■ EXERCISE GOAL:
Beginning with the first line of the data below, extract each line up to and including the one containing "r.(r_settled) = true)).". Copy them exactly and add nothing.

■ MATERIAL SHOWN:
==================================================
(** C29: One visit pays at most once.  A request to [/send] makes one request to
    the gateway without payment, and at most one more: only when the first
    was answered with a 402, the visitor's address had used less than its
    allowance of the hour when the visit came, and the budget was not spent.
    That one carries the header built for the first offer of the challenge,
    right after the first answer, and the allowance used is counted one up.  The
    budget is charged one exactly when the visit reports money moved.  (Other
    visitors' requests between the stages: [demo_spending_is_bounded].) *)
Theorem demo_visit_pays_once_when_challenged (peer : IpAddr) (incoming : list (string * string))
    (request : SendRequest) (now : Z) (sw : Stopwatch) (d d' : Demo N)
    (o : option (result SendResult ApiError))
    (Hs : send env read_file args peer incoming request now sw d = (o, d')) :
  (∃ b : bool, spent d' = (if b then u64_add (spent d) 1 else spent d) ∧
     (b = true ↔ ∃ r, o = Some (Ok r) ∧ r.(r_settled) = true)) ∧
  (sent d' = sent d ∨
   ∃ t hs, target request.(sq_target) = Some t ∧
     hs = send_headers t incoming request.(sq_session) ∧
     (sent d' = sent d ++ [target_request args t hs None] ∨
      ∃ first header,
        sent d' = sent d ++ [target_request args t hs None; target_request args t hs (Some header)] ∧
        (probe args t hs d).1 = Ok first ∧ first.(at_status) = 402 ∧
        used_this_hour peer now d < args.(plays_per_ip_hourly) ∧
        per_ip d' !! peer = Some (now / 3600, u64_add (used_this_hour peer now d) 1) ∧
        spent d < args.(max_plays) ∧
        offer_paid env read_file args t hs first header (d_net (probe args t hs d).2))).
Proof.
  assert (Hquiet : ∀ e : ApiError, spent d' = spent d → o = Some (Err e) →
    ∃ b : bool, spent d' = (if b then u64_add (spent d) 1 else spent d) ∧
     (b = true ↔ ∃ r, o = Some (Ok r) ∧ r.(r_settled) = true)).
  { intros e Hsp ->. exists false. split; [done|]. split; [done|]. by intros (? & ? & _). }
  unfold send in Hs. destruct (target _) as [t|] eqn:Et.
  2: { injection Hs as <- <-. split; [by eapply Hquiet | by left]. }
  set (hs := send_headers t incoming (sq_session request)) in *.
  unfold bind at 1 in Hs. destruct (probe args t hs d) as [first d1] eqn:Ep.
  apply probe_log in Ep as Hp. destruct Hp as (Hsp & Hips & Hlog).
  destruct first as [first|e].
  2: { injection Hs as <- <-. split; [by eapply Hquiet|].
       destruct Hlog as [[? _]|?]; [by left|]. right. exists t, hs. auto. }
  destruct Hlog as [[_ ?]|Hlog]; [done|].
  unfold bind at 1, remaining at 1 in Hs.
  destruct (Z.eqb_spec (at_status first) 402) as [H402|]; cbn [negb] in Hs.
  2: { injection Hs as <- <-. split.
       - exists false. split; [done|]. split; [done|]. by intros (r & [= <-] & ?).
       - right. exists t, hs. auto. }
  unfold bind at 1 in Hs. destruct (admit_peer args peer now d1) as [r d2] eqn:Ea.
  pose proof (admit_state args _ _ _ _ _ Ea) as (Hsp2 & _ & c & Hcount & Hc & Hroom).
  assert (c = used_this_hour peer now d) as -> by (unfold used_this_hour; by rewrite <- Hips).
  pose proof (admit_net args _ _ _ _ _ Ea) as Hnet. assert (sent d2 = sent d1) as Hlog2 by (unfold sent; congruence).
  destruct r as [[]|e].
  2: { injection Hs as <- <-. split; [eapply Hquiet; [congruence|done]|].
       right. exists t, hs. split; [done|]. split; [done|]. left. congruence. }
  unfold bind at 1 in Hs. destruct (pay_locked env read_file args t hs first d2) as [outcome d3] eqn:El.
  assert (d3 = d') as -> by (by injection Hs). cbv [ret] in Hs.
  pose proof (pay_locked_state env read_file args _ _ _ _ _ _ El) as (Hips3 & Hsp3 & _).
  split.
  - exists (moved outcome). split; [by rewrite Hsp3, Hsp2, Hsp|]. injection Hs as <-.
    destruct outcome as [[[[[c header] paid] left]|e]|]; cbn [moved].
    + split; [intros Hm; by eexists | by intros (r & [= <-] & Hr)].
    + split; [done | by intros (r & ? & _)].
    + split; [done | by intros (r & ? & _)].
  - right. exists t, hs. split; [done|]. split; [done|].
    apply pay_locked_log in El as [[Hl _]|(header & Hl & Hp & Hlt)].
    + left. congruence.
    + right. exists first, header. rewrite Ep, Hl, Hlog2, Hlog, <- app_assoc. cbn [fst snd]. rewrite <- Hnet.
      split_and!; try done; [by apply Hroom|by rewrite Hips3|congruence].
Qed.
End Properties.

(** ** What visitors are shown *)

Lemma take_while_le_last (l : list nat) m k :
  last (take_while (λ i, (i <=? m)%nat) l) = Some k → k ∈ l ∧ (k ≤ m)%nat.
Proof.
  induction l as [|x l IH]; cbn [take_while]; [done|].
  destruct (Nat.leb_spec x m) as [Hx|]; [|done]. rewrite last_cons.
  destruct (last (take_while _ l)) as [y|].
  - intros [= <-]. destruct (IH eq_refl). split; [by right|done].
  - intros [= <-]. split; [left|done].
Qed.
==================================================
■ TASK SOLUTION:
(** C29: One visit pays at most once.  A request to [/send] makes one request to
    the gateway without payment, and at most one more: only when the first
    was answered with a 402, the visitor's address had used less than its
    allowance of the hour when the visit came, and the budget was not spent.
    That one carries the header built for the first offer of the challenge,
    right after the first answer, and the allowance used is counted one up.  The
    budget is charged one exactly when the visit reports money moved.  (Other
    visitors' requests between the stages: [demo_spending_is_bounded].) *)
Theorem demo_visit_pays_once_when_challenged (peer : IpAddr) (incoming : list (string * string))
    (request : SendRequest) (now : Z) (sw : Stopwatch) (d d' : Demo N)
    (o : option (result SendResult ApiError))
    (Hs : send env read_file args peer incoming request now sw d = (o, d')) :
  (∃ b : bool, spent d' = (if b then u64_add (spent d) 1 else spent d) ∧
     (b = true ↔ ∃ r, o = Some (Ok r) ∧ r.(r_settled) = true)) ∧
  (sent d' = sent d ∨
   ∃ t hs, target request.(sq_target) = Some t ∧
     hs = send_headers t incoming request.(sq_session) ∧
     (sent d' = sent d ++ [target_request args t hs None] ∨
      ∃ first header,
        sent d' = sent d ++ [target_request args t hs None; target_request args t hs (Some header)] ∧
        (probe args t hs d).1 = Ok first ∧ first.(at_status) = 402 ∧
        used_this_hour peer now d < args.(plays_per_ip_hourly) ∧
        per_ip d' !! peer = Some (now / 3600, u64_add (used_this_hour peer now d) 1) ∧
        spent d < args.(max_plays) ∧
        offer_paid env read_file args t hs first header (d_net (probe args t hs d).2))).
Proof.
  assert (Hquiet : ∀ e : ApiError, spent d' = spent d → o = Some (Err e) →
    ∃ b : bool, spent d' = (if b then u64_add (spent d) 1 else spent d) ∧
     (b = true ↔ ∃ r, o = Some (Ok r) ∧ r.(r_settled) = true)).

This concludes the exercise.